The torch is being passed, and the next generation of leaders is taking the helm in some of the world’s largest and most reputable agencies. Two semi-recent appointments immediately come to mind: Yannick Bolloré, chairman and CEO of Havas, and Carter Murray, worldwide CEO of FCB.

This new leadership group is young, smart, ambitious and determined to win, which is to be expected. That said, we are also very different from our predecessors — we grew up with technology in hand, and many of us actually started our careers in advertising riding the digital wave that took place between the late 1990s and early 2000s. As a result, we think differently.

The battle for the client boardroom has remained the same, but the range of weaponry we will use to win pitches is innovative, imaginative and without rules or boundaries.

Sounds pretty great! But something is missing …

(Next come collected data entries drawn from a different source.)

Definition collides (this : Box) (collideWith : Actor.obstacle) : option (option Box) :=
  match collideWith with
  | Actor.OBox b => Some (if Box.overlaps this b then Some b else None)
  | _ => collidesItems this (Actor.obstacle_items collideWith)
  end.

(** ** Player

    A Player is an Actor with one more setting, [MOVEWORLD]; a subclass
    overrides it, so it is an argument.  [jQuery.hotkeys.keysDown] and
    [mouse.scroll.isEnabled()] are defined outside this file and are
    arguments too.  The methods that move the viewport return the new
    World; the translation of the drawing context is left out. *)

Module Player.

Definition MOVEWORLD : Q := 45 # 100.

(** [move(direction)]: a missing argument stands for the keys held down. *)
Definition move (env : Env) (keysDown : list string) (now : Z)
    (direction : option (list string)) (a : Actor.t) : Actor.t * Actor.moved :=
  match direction with
  | None => Actor.move env now (Some keysDown) a
  | Some d => Actor.move env now (Some d) a
  end.

(** One axis of [adjustViewport]: the offset [o] of the viewport, the
    centre [c] of the Player, the size [canvas] of the canvas, the size
    [size] of the world and the displacement [d], all on that axis; returns
    the new offset and the entry of [changed]. *)
Definition adjustAxis (moveworld o c canvas size d : Q) : Q * Q :=
  if Q_gt o 0 && Q_lt (c - o) (canvas * moveworld) then
    let o' := Math_max (o + d) 0 in (o', o - o')
  else if Q_lt o (size - canvas) && Q_gt (c - o) (canvas * (1 - moveworld)) then
    let o' := Math_min (o + d) (size - canvas) in (o', o - o')
  else (o, 0).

Where have all the characters gone?  

Are we relying too much on viralocity, animated Keynote decks and the next new thing in place of personality? When I started my career in Toronto in the early 2000s, characters defined this industry. Paul Lavoie (founder of Taxi), with his larger-than-life presence and shaved head. Rick Padulo (founder of Padulo), who looked as though he was straight out of "Goodfellas." And Geoffrey Roche (founder of Lowe Roche), with his pocket scarves and three-inch collars. They stood out as much for their intellect as they did for their public personae. And one thing’s for certain: They never held back from offering an opinion.

As many know, I spent a few years working alongside Tony Chapman (founder of Capital C), another character in his own right.  Unfiltered and unbridled like his iconic hairstyle, socks and sense of fashion, Tony was the master of the metaphor. "Shifting sands"; "sea of sameness"; "head, heart and hands" were all terms many of us heard again and again in the boardroom.  

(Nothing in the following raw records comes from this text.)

Lemma of_pairs_keys {V} (l : list (Z * V)) :
  (of_pairs l).*1 = first_seen l.*1.
Proof.
  induction l as [|[k v] l IH] using rev_ind; [done|].
  rewrite of_pairs_snoc, fmap_app. change ([(k, v)].*1) with [k].
  rewrite first_seen_snoc.
  destruct (decide (k ∈ l.*1)) as [Hin|Hin].
  - rewrite set_keys_present; [done|]. by rewrite IH, elem_of_first_seen.
  - rewrite set_fresh, fmap_app; [by rewrite IH|].
    by rewrite IH, elem_of_first_seen.
Qed.

Section draw_more.
Context {image : Type} `{!Canvas image}.
Implicit Types (im : image) (color_map : gmap Z color)
  (cur_tracks : list TrackingBbox).

Lemma py_round_raise (x : pyfloat) (e : exn) :
  py_round x = Raise e → e = ValueError ∨ e = OverflowError.
Proof. destruct x; simpl; intros [= <-]; auto. Qed.

(** A turn that returns has found a colour; a turn that raises
    [KeyError] has looked for one in vain. *)
Lemma draw_track_outcome color_map im tid bb :
  match draw_track color_map im tid bb with
  | Ok _ => is_Some (color_map !! tid)
  | Raise (KeyError k) => k = tid ∧ color_map !! tid = None
  | Raise _ => True
  end.
Proof.
  unfold draw_track, dict_get.
  destruct (py_round (bb_left bb)) as [l|e] eqn:Hl; simpl;
    [|by apply py_round_raise in Hl as [-> | ->]].
  destruct (py_round (bb_top bb)) as [t|e] eqn:Ht; simpl;
    [|by apply py_round_raise in Ht as [-> | ->]].
  destruct (py_round (bb_right bb)) as [r|e] eqn:Hr; simpl;
    [|by apply py_round_raise in Hr as [-> | ->]].
  destruct (py_round (bb_bottom bb)) as [b|e] eqn:Hb; simpl;
    [|by apply py_round_raise in Hb as [-> | ->]].
  destruct (color_map !! tid) as [c|] eqn:Hc; simpl; [|done].
  destruct (rectangle _ _ _ _ _) as [im1|]; simpl; [|done].
  destruct (putText _ _ _ _ _ _ _); simpl; [by eexists|done].
Qed.

Lemma draw_tracks_outcome color_map im (its : list (Z * TrackingBbox)) :
  match draw_tracks color_map im its with
  | Ok _ => ∀ tid bb, (tid, bb) ∈ its → is_Some (color_map !! tid)
  | Raise (KeyError k) => ∃ bb, (k, bb) ∈ its ∧ color_map !! k = None
  | Raise _ => True
  end.
Proof.
  revert im. induction its as [|[tid bb] its IH]; intros im; simpl.
  - intros tid bb Hin. by apply elem_of_nil in Hin.
  - pose proof (draw_track_outcome color_map im tid bb) as Hturn.
    destruct (draw_track color_map im tid bb) as [im1|e]; simpl.
    + specialize (IH im1).
      destruct (draw_tracks color_map im1 its) as [im2|[k| | |]]; try done.
      * intros tid' bb' [[= -> ->]|Hin]%elem_of_cons; [done|by eapply IH].
      * destruct IH as (bb' & Hin & Hnone). exists bb'. split; [by right|done].
    + destruct e as [k| | |]; try done. destruct Hturn as [-> Hnone].
      exists bb. split; [left|done].
Qed.

Lemma tracks_elem cur_tracks tid bb :
  (tid, bb) ∈ items (of_pairs (zip (track_id <$> cur_tracks) cur_tracks))
  ↔ last_box tid cur_tracks = Some bb.
Proof.
  rewrite <- find_tracks. unfold items. split.
  - apply elem_find_Some, of_pairs_NoDup.
  - apply find_Some_elem.
Qed.

Lemma _draw_boxes_outcome im cur_tracks color_map :
  match _draw_boxes im cur_tracks color_map with
  | Ok _ => ∀ bb, bb ∈ cur_tracks → is_Some (color_map !! track_id bb)
  | Raise (KeyError k) =>
      ∃ bb, bb ∈ cur_tracks ∧ track_id bb = k ∧ color_map !! k = None
  | Raise _ => True
  end.
Proof.
  unfold _draw_boxes.
  pose proof (draw_tracks_outcome color_map im
    (items (of_pairs (zip (track_id <$> cur_tracks) cur_tracks)))) as Hout.
  destruct (draw_tracks _ _ _) as [im'|[k| | |]]; try done.
  - intros bb Hbb.
    destruct (last_box_is_Some (track_id bb) cur_tracks bb Hbb eq_refl)
      as [bb' Hlast].
    apply (Hout (track_id bb) bb'). by apply tracks_elem.
  - destruct Hout as (bb & Hin & Hnone).
    apply tracks_elem, last_box_position in Hin as (j & Hj & Hid & _).
    exists bb. split_and!; [by eapply list_elem_of_lookup_2|done..].
Qed.

(** X4.  [_draw_boxes] can return the frame only when [color_map] has an
    entry for the identifier of every box of the frame, and a [KeyError]
    that it raises names the identifier of a box of the frame that
    [color_map] lacks. *)
Theorem draw_boxes_outcome im cur_tracks color_map :
  match _draw_boxes im cur_tracks color_map with
  | Ok _ => ∀ bb, bb ∈ cur_tracks → is_Some (color_map !! track_id bb)
  | Raise (KeyError k) =>
      ∃ bb, bb ∈ cur_tracks ∧ track_id bb = k ∧ color_map !! k = None
  | Raise _ => True
  end.
Proof. apply _draw_boxes_outcome. Qed.

(** X5.  The loop of [_draw_boxes] has one turn for each identifier of
    the frame, in the order in which the identifiers are first met, and
    the box of a turn is the last box of the frame with that
    identifier. *)
Theorem draw_boxes_turns im cur_tracks color_map :
  let tracks := of_pairs (zip (track_id <$> cur_tracks) cur_tracks) in
  _draw_boxes im cur_tracks color_map = draw_tracks color_map im (items tracks)
  ∧ (items tracks).*1 = first_seen (track_id <$> cur_tracks)
  ∧ NoDup (items tracks).*1
  ∧ (∀ tid bb, (tid, bb) ∈ items tracks ↔ last_box tid cur_tracks = Some bb).
Proof.
  intros tracks. split_and!; [done| |apply of_pairs_NoDup|apply tracks_elem].
  unfold items, tracks. rewrite of_pairs_keys. f_equal.
  apply fst_zip. by rewrite length_fmap.
Qed.
End draw_more.

(** A frame in which the identifiers 1, 2, 1, 3, 2 are met in this
    order is drawn in the order 1, 2, 3. *)
Example draw_boxes_turns_order :
  (items (of_pairs (zip (track_id <$> [box 1 0 0 1 1; box 2 0 0 1 1;
                                      box 1 5 5 6 6; box 3 0 0 1 1;
                                      box 2 7 7 8 8])
                     [box 1 0 0 1 1; box 2 0 0 1 1; box 1 5 5 6 6;
                      box 3 0 0 1 1; box 2 7 7 8 8]))).*1
  = [1; 2; 3].
Proof. reflexivity. Qed.

(** ** The pipeline *)

#[local] Instance key_le_total : Total key_le.
Proof. intros a b. unfold key_le. lia. Qed.

#[local] Instance key_le_trans : Transitive key_le.
Proof. intros a b c. unfold key_le. lia. Qed.

Lemma sorted_results_items (m : gmap Z (list TrackingBbox)) :
  sorted_results m = merge_sort key_le (map_to_list m).
Proof.
  unfold sorted_results. apply of_pairs_id.
  rewrite (merge_sort_Permutation key_le). apply NoDup_fst_map_to_list.
Qed.

(** A list sorted by key whose keys are distinct is strictly sorted. *)
Lemma sorted_distinct_keys {V} (l : list (Z * V)) :
  StronglySorted (λ a b, a.1 ≤ b.1) l → NoDup l.*1 →
  StronglySorted (λ a b, a.1 < b.1) l.
Proof.
  induction 1 as [|a l Hl IH Ha]; intros Hnd; [constructor|].
  simpl in Hnd. apply NoDup_cons in Hnd as [Hnotin Hnd].
  constructor; [by apply IH|].
  apply Forall_forall. intros b Hb.
  pose proof (proj1 (Forall_forall _ _) Ha b Hb) as Hle. simpl in Hle.
  destruct (decide (a.1 = b.1)) as [Heq|]; [|simpl; lia].
  exfalso. apply Hnotin. rewrite Heq. by apply list_elem_of_fmap_2.
Qed.

(** X6.  Line 27: the dictionary passed to [_write_video] holds exactly
    the entries of [results], in strictly ascending order of the frame
    index, whatever the order of [results] itself. *)
Theorem sorted_results_ascending (m : gmap Z (list TrackingBbox)) :
  StronglySorted (λ a b, a.1 < b.1) (items (sorted_results m))
  ∧ (∀ k frame, (k, frame) ∈ items (sorted_results m) ↔ m !! k = Some frame)
  ∧ length (items (sorted_results m)) = size m.
Proof.
  unfold items. rewrite sorted_results_items.
  pose proof (merge_sort_Permutation key_le (map_to_list m)) as Hp.
  split_and!.
  - apply sorted_distinct_keys.
    + apply (StronglySorted_merge_sort key_le).
    + rewrite Hp. apply NoDup_fst_map_to_list.
  - intros k frame. rewrite Hp. apply elem_of_map_to_list.
  - rewrite Hp. by rewrite length_map_to_list.
Qed.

His greatest advice to me was, "Put your opinions out there. People will agree or disagree with you, call you courageous or a fool, but you are the one who had the guts to know that over time you will be proven either very right or very wrong. Be provocative and in doing so you will attract the clients that want to be part of inventing the future versus playing in the present."

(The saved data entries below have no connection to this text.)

(** * The ngrok addon of minikube: credential gate and configuration wizard

    A shallow embedding of
      - [pkg/addons/addons_ngrok.go]  (enableOrDisableNgrok, enableAddonNgrok,
        ngrokValidation, AskForYesNoConfirmation, posString, containsString)
      - [cmd/minikube/cmd/config/configure.go]  (the "ngrok" case of
        addonsConfigureCmd, AskForSingleOrMultipleDomainChoice,
        LoadAndCreatePolicyModules, AddIngressToServices, ReadFileContents)
    followed by the properties of the specification that these functions
    decide.

    Layout: Part I holds every definition, Part II the lemmas and theorems. *)

From Stdlib Require Import ZArith Lia Ascii String.
From stdpp Require Import gmap strings list.

Open Scope Z_scope.

(* ====================================================================== *)
(** * Part I.  Definitions                                                 *)
(* ====================================================================== *)

(** ** Go values *)

(** A Go [error] value.  [nil] is [None] in [option error]. *)
Inductive error : Type :=
| ErrFacade (msg : string)                 (* returned by package service *)
| ErrSyntax (fn arg : string)              (* *strconv.NumError, ErrSyntax *)
| ErrRange (fn arg : string)               (* *strconv.NumError, ErrRange *)
| ErrOs (op path : string)                 (* *fs.PathError from os.ReadFile *)
| ErrWrap (cause : error) (msg : string)   (* errors.Wrap / errors.Wrapf *)
| ErrErrorf (format : string) (args : list string)
                                           (* fmt.Errorf without %w *)
| ErrErrorfW (format : string) (args : list string) (wrapped : error)
                                           (* fmt.Errorf with a %w operand *)
| ErrSkipThisAddon.                        (* the sentinel addons.ErrSkipThisAddon *)

(** Go strings are byte sequences; [string] is a list of 8-bit [ascii]. *)
Definition byte_val (c : ascii) : Z := Z.of_nat (nat_of_ascii c).

(** ** The Go standard library functions the code calls *)

Module GoStd.

(** [strconv.ParseBool]: a switch over twelve literals. *)
Definition ParseBool (str : string) : bool * option error :=
  match str with
  | "1" | "t" | "T" | "TRUE" | "true" | "True" => (true, None)
  | "0" | "f" | "F" | "FALSE" | "false" | "False" => (false, None)
  | _ => (false, Some (ErrSyntax "ParseBool" str))
  end%string.

(** The digit loop of [strconv.Atoi]: [ch -= '0'] on a byte wraps around
    modulo 256, and [ch > 9] rejects everything that is not a digit. *)
Fixpoint atoi_digits (s : string) (n : Z) : option Z :=
  match s with
  | EmptyString => Some n
  | String ch s' =>
      let d := (byte_val ch - 48) mod 256 in
      if 9 <? d then None else atoi_digits s' (n * 10 + d)
  end.

(** [strconv.Atoi] on a 64-bit platform: an optional sign, at least one
    decimal digit, no underscores (base 10 is explicit); a value outside
    [int64] is a range error. *)
Definition Atoi (s0 : string) : Z * option error :=
  let '(neg, s) :=
    match s0 with
    | String "-" s' => (true, s')
    | String "+" s' => (false, s')
    | _ => (false, s0)
    end in
  match s with
  | EmptyString => (0, Some (ErrSyntax "Atoi" s0))
  | _ =>
      match atoi_digits s 0 with
      | None => (0, Some (ErrSyntax "Atoi" s0))
      | Some un =>
          let n := if neg then - un else un in
          if (n <? - 2 ^ 63) then (- 2 ^ 63, Some (ErrRange "Atoi" s0))
          else if (2 ^ 63 - 1 <? n) then (2 ^ 63 - 1, Some (ErrRange "Atoi" s0))
          else (n, None)
      end
  end.

(** The conversion [int32(port)] of an [int]: two's complement wrap-around. *)
Definition int32 (z : Z) : Z := (z + 2 ^ 31) mod 2 ^ 32 - 2 ^ 31.

Definition in_int32 (z : Z) : Prop := - 2 ^ 31 <= z < 2 ^ 31.

(** The byte ['0' + d]. *)
Definition digit_char (d : Z) : ascii := ascii_of_nat (Z.to_nat (48 + d)).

I still hold myself accountable to Tony’s advice today.

Our industry needs to reincarnate the characters, the trailblazers and the opinionated. The Leo Burnetts and the David Ogilvys. These individuals harnessed the best minds of the day and added their own vision, style and intellectual firepower to the entire advertising and marketing industry.  

Our need for characters has never rung more true than in this era of commoditization and procurement. We need to showcase value beyond the cheapest rate card. We can’t accept the "sea of sameness" as the industry's character today. Burnett and Ogilvy had distinctive points of view, clear missions and principles that they lived and died by and that clients respected. But ultimately the distinctiveness of these greats manifested itself in the work.

So, a challenge to all my peers (and myself): Let’s do some amazing work while having fun and adding flavor back to this business. Let’s trailblaze again, be opinionated, and infuse flare and energy back into the industry.  

I’m going sock shopping as I type …

See you in the boardroom.

Nick Dean is president of KBS Toronto.